Chroniques vingt-et-unièmes — Tout seul au monde — 30 janvier 2023


 Tout seul au monde


La grosse boule disparaît peu à peu à son regard, sa voile solaire tournée vers la lune pâle.

La foule s’égaie en désordre, et il flotte encore dans l’air quelques-uns des refrains qui ont enflammé la salle. 

Au contraire des hommes, les chansons ne meurent pas.

Sur la passerelle qui l’éloigne de la Seine musicale de Boulogne-Billancourt, Quentin pense au spectacle auquel il vient d’assister. Un spectacle d’exception, peut-être un peu trop bruyant. Il a accompagné ses parents qui ont insisté, insisté pour qu’il découvre avec eux dans une communauté d’émotions ce qu’ils considèrent à présent comme partie intégrante de la culture générale.

C’était Starmania, ce spectacle, réédition de l’opéra rock sorti en 1979, ce concentré de sublimes mélodies composées par un Michel Berger au sommet de son art. L’une des dernières représentations avant une tournée qui sera certainement triomphale en province.

Le scénario est sombre, apocalyptique au possible, totalement tiré par les cheveux. Mais c’est l’occasion d’y dénoncer l’argent-roi et le capitalisme prédateur – déjà –, la catastrophe écologique, le racisme ambiant et le besoin sécuritaire, avec en toile de fond une cité gangrenée par la violence de bandes underground, cohortes de jeunes en révolte n’aspirant qu’à se faire une place au soleil pour profiter simplement de la vie. Seule lueur : un syndrome de Stockholm, prélude à l’amour.

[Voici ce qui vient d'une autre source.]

(* ===== verification/Backoff.v ===== *)
(** * Reconnect delays

    The capped exponential backoff of src/mq/connection.go, computed on binary64
    numbers as the source does, and the context-aware sleep with jitter. *)

From Stdlib Require Import ZArith Lia.
From stdpp Require Import base list option numbers.
From S2P Require Import Prelude GoErrors Float64 Config Mqi GoProg Script.

Local Open Scope Z_scope.
Local Open Scope go_scope.

(** [BackoffDuration]: [float64(initial)] multiplied [attempt] times. *)
Definition BackoffDuration `{GoArch} (initial : Z) (multiplier : float64) (attempt : Z) : Z :=
  f64_to_int64
    (Nat.iter (Z.to_nat attempt) (fun d => f64_mul d multiplier) (f64_of_int initial)).

(** [retryDelay]. *)
Definition retryDelay `{GoArch} (cfg : Config) (attempt : Z) : Z :=
  let d := BackoffDuration (InitialRetryInterval cfg) (RetryMultiplier cfg) attempt in
  if MaxRetryInterval cfg <? d then MaxRetryInterval cfg else d.

(** [rand.Int63n], which panics unless its argument is positive. *)
Definition rand_Int63n (n : Z) : io Z :=
  if n <=? 0 then Panic 0 else call (Int63n n).

(** The wait [sleepWithJitterCtx] aims at, before jitter. *)
Definition sleep_base (d : Z) : Z := if d <=? 0 then Millisecond else d.

(** The exclusive bound of its jitter: [int64(d / 10)], at least 1. *)
Definition jitter_ceil (d : Z) : Z := if Z.quot d 10 <=? 0 then 1 else Z.quot d 10.

(** [sleepWithJitterCtx]. *)
Definition sleepWithJitterCtx (ctx : Ctx) (d : Z) : io error :=
  let d := sleep_base d in
  do! j <- rand_Int63n (jitter_ceil d);
  do! e <- call (SleepOrDone ctx (wrap64 (d + j)));
  Ret (ErrCtx <$> e).

(** The delay the documentation promises:
    min(initial * multiplier^attempt, maxRetryInterval), for a multiplier of 2. *)
Definition documented_delay (initial cap attempt : Z) : Z := Z.min (initial * 2 ^ attempt) cap.

(** ** Lemmas *)

Lemma Backoff_float_two initial n :
  0 < initial < 2 ^ 53 ->
  exists m k, Z.pos m = initial * 2 ^ k /\ 0 <= k <= 52 /\
    Nat.iter n (fun d => f64_mul d f64_two) (f64_of_int initial)
    = if - k + Z.of_nat n <=? 971 then S754_finite false m (- k + Z.of_nat n)
      else S754_infinity false.
Proof.
  intros Hi. destruct (f64_of_int_canonical initial Hi) as (m & k & -> & Hd & Hk & Hm).
  exists m, k. split_and!; [done|lia..|]. apply f64_iter_two; [done|lia].
Qed.

Lemma BackoffDuration_two `{GoArch} initial attempt :
  0 < initial < 2 ^ 53 -> 0 <= attempt -> initial * 2 ^ attempt < 2 ^ 63 ->
  BackoffDuration initial f64_two attempt = initial * 2 ^ attempt.
Proof.
  intros Hi Ha Hb. unfold BackoffDuration.
  destruct (Backoff_float_two initial (Z.to_nat attempt) Hi) as (m & k & Hm & Hk & ->).
  rewrite Z2Nat.id by lia.
  assert (attempt < 63).
  { apply (Z.pow_lt_mono_r_iff 2); [lia..|]. nia. }
  rewrite (proj2 (Z.leb_le _ _)) by lia. unfold f64_to_int64.
  rewrite (f64_trunc_scaled initial m k attempt) by (done || lia).
  assert (0 < 2 ^ attempt) by (apply Z.pow_pos_nonneg; lia).
  rewrite (proj2 (Z.leb_le _ _)), (proj2 (Z.ltb_lt _ _)) by nia. reflexivity.
Qed.

Lemma BackoffDuration_two_oob `{GoArch} initial attempt :
  0 < initial < 2 ^ 53 -> 0 <= attempt -> 2 ^ 63 <= initial * 2 ^ attempt ->
  exists f, BackoffDuration initial f64_two attempt = float_to_int64_oob f /\
    (f = S754_infinity false \/ exists m e, f = S754_finite false m e).
Proof.
  intros Hi Ha Hb. unfold BackoffDuration.
  destruct (Backoff_float_two initial (Z.to_nat attempt) Hi) as (m & k & Hm & Hk & ->).
  rewrite Z2Nat.id by lia. unfold f64_to_int64.
  destruct (- k + attempt <=? 971); [|by eauto].
  rewrite (f64_trunc_scaled initial m k attempt) by (done || lia).
  rewrite (proj2 (Z.ltb_ge _ _)), andb_false_r by lia. eauto 6.
Qed.

Lemma jitter_ceil_pos d : 0 < jitter_ceil d.
Proof. unfold jitter_ceil. case_goal; lia. Qed.

Lemma sleep_base_pos d : 0 < sleep_base d.
Proof. unfold sleep_base, Millisecond. case_goal; lia. Qed.

Lemma ext_only_sleep ctx d : ext_only (sleepWithJitterCtx ctx d).
Proof.
  unfold sleepWithJitterCtx, rand_Int63n. case_goal; simpl; auto.
Qed.

#[export] Hint Resolve ext_only_sleep : go_db.

(** Every run of the sleep draws one jitter, asks for one wait and reports the
    context error when the context ends first. *)
Lemma wp_sleep ctx d (Q : outcome error -> unit -> list event -> Prop) s :
  (forall j e, 0 <= j < jitter_ceil (sleep_base d) ->
     Q (Returned (ErrCtx <$> e)) s
       [Ev (Int63n (jitter_ceil (sleep_base d))) j;
        Ev (SleepOrDone ctx (wrap64 (sleep_base d + j))) e]) ->
  wp (sleepWithJitterCtx ctx d) Q s.
Proof.
  intros HQ. unfold sleepWithJitterCtx, rand_Int63n.
  pose proof (jitter_ceil_pos (sleep_base d)).
  rewrite (proj2 (Z.leb_gt _ _)) by lia. simpl. auto.
Qed.

(** ** Properties *)

(** C30: with the default multiplier 2.0 the computed delay is the documented one,
    min(initial * 2^attempt, MaxRetryInterval), for every initial interval below
    2^53 ns (104 days) and every attempt whose product fits an int64. *)
Theorem retryDelay_documented `{GoArch} cfg attempt :
  RetryMultiplier cfg = f64_two -> 0 < InitialRetryInterval cfg < 2 ^ 53 -> 0 <= attempt ->
  InitialRetryInterval cfg * 2 ^ attempt < 2 ^ 63 ->
  retryDelay cfg attempt
  = documented_delay (InitialRetryInterval cfg) (MaxRetryInterval cfg) attempt.
Proof.
  intros Hm Hi Ha Hb. unfold retryDelay, documented_delay.
  rewrite Hm, BackoffDuration_two by done. case_goal; lia.
Qed.

Lemma retryDelay_documented_witness :
  @retryDelay amd64 readme_config 3 = documented_delay (2 * Second) (30 * Second) 3
  /\ @retryDelay amd64 readme_config 8 = 30 * Second.
Proof.
  split; [|rewrite (@retryDelay_documented amd64); by_compute].
  apply (@retryDelay_documented amd64 readme_config 3); by_compute.
Defined.

(** On a machine whose float-to-integer conversion saturates (arm64) the
    documented delay is computed for every attempt, however large. *)
Lemma retryDelay_saturating cfg attempt :
  RetryMultiplier cfg = f64_two -> 0 < InitialRetryInterval cfg < 2 ^ 53 -> 0 <= attempt ->
  int64_range (MaxRetryInterval cfg) ->
  @retryDelay arm64 cfg attempt
  = documented_delay (InitialRetryInterval cfg) (MaxRetryInterval cfg) attempt.
Proof.
  intros Hm Hi Ha Hc. unfold retryDelay, documented_delay, int64_range in *. rewrite Hm.
  destruct (Z.lt_ge_cases (InitialRetryInterval cfg * 2 ^ attempt) (2 ^ 63)) as [Hb|Hb].
  - rewrite BackoffDuration_two by done. case_goal; lia.
  - destruct (BackoffDuration_two_oob (H := arm64) _ _ Hi Ha Hb) as (f & -> & Hf).
    replace (@float_to_int64_oob arm64 f) with (2 ^ 63 - 1)
      by (destruct Hf as [->|(m & e & ->)]; reflexivity).
    case_goal; lia.
Qed.

(** C31: on amd64 the delay collapses once initial * 2^attempt leaves the int64
    range: the conversion yields the smallest int64, the cap comparison lets it
    through, and the sleep falls back to one millisecond instead of waiting
    MaxRetryInterval. *)
Theorem retryDelay_overflow_amd64 cfg attempt :
  RetryMultiplier cfg = f64_two -> 0 < InitialRetryInterval cfg < 2 ^ 53 -> 0 <= attempt ->
  0 < MaxRetryInterval cfg -> 2 ^ 63 <= InitialRetryInterval cfg * 2 ^ attempt ->
  @retryDelay amd64 cfg attempt = - 2 ^ 63 /\
  sleep_base (@retryDelay amd64 cfg attempt) = Millisecond.
Proof.
  intros Hm Hi Ha Hc Hb.
  assert (Hd : @retryDelay amd64 cfg attempt = - 2 ^ 63); [|by rewrite Hd].
  unfold retryDelay. rewrite Hm.
  destruct (BackoffDuration_two_oob (H := amd64) _ _ Hi Ha Hb) as (f & -> & _).
  unfold float_to_int64_oob, amd64. rewrite (proj2 (Z.ltb_ge _ _)); lia.
Qed.

Lemma retryDelay_overflow_amd64_witness :
  @retryDelay amd64 readme_config 33 = - 2 ^ 63 /\
  sleep_base (@retryDelay amd64 readme_config 33) = Millisecond.
Proof. apply retryDelay_overflow_amd64; by_compute. Defined.

(** The sleep never panics on its random draw and requests exactly one wait,
    which lies between the (positive) delay and ten per cent above it, for every
    delay whose sum with the jitter fits an int64; it returns nil or the error of
    the context it waits on. *)
Theorem sleepWithJitterCtx_bounds {W} (h : handler W) ctx d w :
  handler_ok h -> sleep_base d + jitter_ceil (sleep_base d) <= 2 ^ 63 ->
  exists e wait, out (run h (sleepWithJitterCtx ctx d) tt w) = Returned (ErrCtx <$> e) /\
    omap sleep_request (tr (run h (sleepWithJitterCtx ctx d) tt w)) = [wait] /\
    sleep_base d <= wait < sleep_base d + jitter_ceil (sleep_base d).
Proof.
  intros Hh Hd.
  apply (wp_run h (sleepWithJitterCtx ctx d) Hh (fun o _ t => exists e wait,
    o = Returned (ErrCtx <$> e) /\ omap sleep_request t = [wait] /\
    sleep_base d <= wait < sleep_base d + jitter_ceil (sleep_base d))).
  apply wp_sleep. intros j e Hj. exists e, (sleep_base d + j).
  pose proof (sleep_base_pos d).
  simpl. rewrite wrap64_id by (unfold int64_range; lia). split_and!; auto; lia.
Qed.

Lemma sleepWithJitterCtx_bounds_witness :
  exists e wait, out (run scripted (sleepWithJitterCtx 0 (5 * Second)) tt calm) = Returned (ErrCtx <$> e) /\
    omap sleep_request (tr (run scripted (sleepWithJitterCtx 0 (5 * Second)) tt calm)) = [wait] /\
    5 * Second <= wait < 5 * Second + Second / 2.
Proof. apply (sleepWithJitterCtx_bounds scripted 0 (5 * Second) calm scripted_ok). by vm_compute. Defined.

À sa création, l’histoire est décrite comme futuriste ; et l’avenir présenté comme douloureux. Mais finalement le pire annoncé n’est pas arrivé, la société a tenu, malgré les soubresauts. Et c’est ce qui rend son père Jean-Bernard optimiste.

Malgré les certitudes, le pire n’est jamais sûr.

Quentin ressent pourtant des similitudes avec la période actuelle. Les paroles hurlent encore dans sa tête : « Nous tout ce qu’on veut, c’est être heureux / Être heureux avant d’être vieux / On a pas le temps d’attendre d’avoir trente ans (…) Quand viendra l’an 2000 on aura quarante ans / Si on vit pas maintenant, demain il sera trop tard… »

Être heureux avant d’être vieux… Tout n’est-il pas dit ? Demain il sera trop tard… 

Et il y a cet aveu d’être décalé dans son époque : « J’ai jamais eu les pieds sur terre / J’aimerais mieux être un oiseau / J’suis mal dans ma peau / J’voudrais voir le monde à l’envers / Si jamais c’était plus beau / Plus beau vu d’en haut… »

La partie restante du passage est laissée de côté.